__Assigned task__: With the line containing "apply list_elem_of_In in" as the starting point, output the remaining lines of the data exactly as they are, through the last.

(Extracted records begins)

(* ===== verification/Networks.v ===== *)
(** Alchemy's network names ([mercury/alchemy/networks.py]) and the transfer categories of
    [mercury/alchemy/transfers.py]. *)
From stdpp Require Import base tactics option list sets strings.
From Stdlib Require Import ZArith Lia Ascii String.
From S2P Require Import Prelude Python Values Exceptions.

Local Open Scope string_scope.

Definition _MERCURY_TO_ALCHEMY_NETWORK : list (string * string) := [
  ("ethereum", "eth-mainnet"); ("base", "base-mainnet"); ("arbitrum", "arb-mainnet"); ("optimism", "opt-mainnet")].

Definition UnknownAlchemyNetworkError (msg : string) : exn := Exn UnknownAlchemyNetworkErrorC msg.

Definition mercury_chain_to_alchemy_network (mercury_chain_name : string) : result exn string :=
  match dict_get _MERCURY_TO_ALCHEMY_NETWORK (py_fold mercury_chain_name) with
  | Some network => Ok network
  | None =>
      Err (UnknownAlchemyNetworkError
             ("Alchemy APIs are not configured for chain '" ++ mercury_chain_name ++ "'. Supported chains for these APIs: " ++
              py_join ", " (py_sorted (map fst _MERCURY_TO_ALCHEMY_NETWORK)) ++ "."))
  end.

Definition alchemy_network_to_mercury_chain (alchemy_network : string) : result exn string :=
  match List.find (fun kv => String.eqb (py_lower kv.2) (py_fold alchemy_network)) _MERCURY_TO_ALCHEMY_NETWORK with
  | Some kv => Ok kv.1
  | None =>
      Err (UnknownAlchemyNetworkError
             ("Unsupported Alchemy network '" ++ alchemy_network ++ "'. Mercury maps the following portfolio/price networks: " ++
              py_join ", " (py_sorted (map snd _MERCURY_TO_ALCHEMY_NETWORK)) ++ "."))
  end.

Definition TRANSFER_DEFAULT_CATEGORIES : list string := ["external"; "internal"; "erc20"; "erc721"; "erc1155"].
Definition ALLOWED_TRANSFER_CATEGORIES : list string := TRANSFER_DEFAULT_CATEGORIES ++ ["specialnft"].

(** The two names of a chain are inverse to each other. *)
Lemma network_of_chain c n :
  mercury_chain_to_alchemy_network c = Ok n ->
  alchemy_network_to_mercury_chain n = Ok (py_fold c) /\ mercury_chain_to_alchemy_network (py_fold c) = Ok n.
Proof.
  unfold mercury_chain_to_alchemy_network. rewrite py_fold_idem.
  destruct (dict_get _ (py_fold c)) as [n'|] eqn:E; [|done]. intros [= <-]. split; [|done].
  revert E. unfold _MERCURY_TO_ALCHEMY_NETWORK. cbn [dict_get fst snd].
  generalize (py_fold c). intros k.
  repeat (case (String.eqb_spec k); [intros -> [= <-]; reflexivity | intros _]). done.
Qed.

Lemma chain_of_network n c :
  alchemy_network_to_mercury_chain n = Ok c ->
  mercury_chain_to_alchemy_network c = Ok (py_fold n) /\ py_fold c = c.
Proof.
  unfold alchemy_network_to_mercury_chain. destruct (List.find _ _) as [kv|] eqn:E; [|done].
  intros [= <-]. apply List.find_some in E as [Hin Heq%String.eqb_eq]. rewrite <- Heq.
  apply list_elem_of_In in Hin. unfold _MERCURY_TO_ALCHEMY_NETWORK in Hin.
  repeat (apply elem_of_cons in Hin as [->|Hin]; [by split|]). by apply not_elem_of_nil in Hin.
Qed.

(Extracted records ends)

__Solution for this problem__:
  apply list_elem_of_In in Hin. unfold _MERCURY_TO_ALCHEMY_NETWORK in Hin.
  repeat (apply elem_of_cons in Hin as [->|Hin]; [by split|]). by apply not_elem_of_nil in Hin.
Qed.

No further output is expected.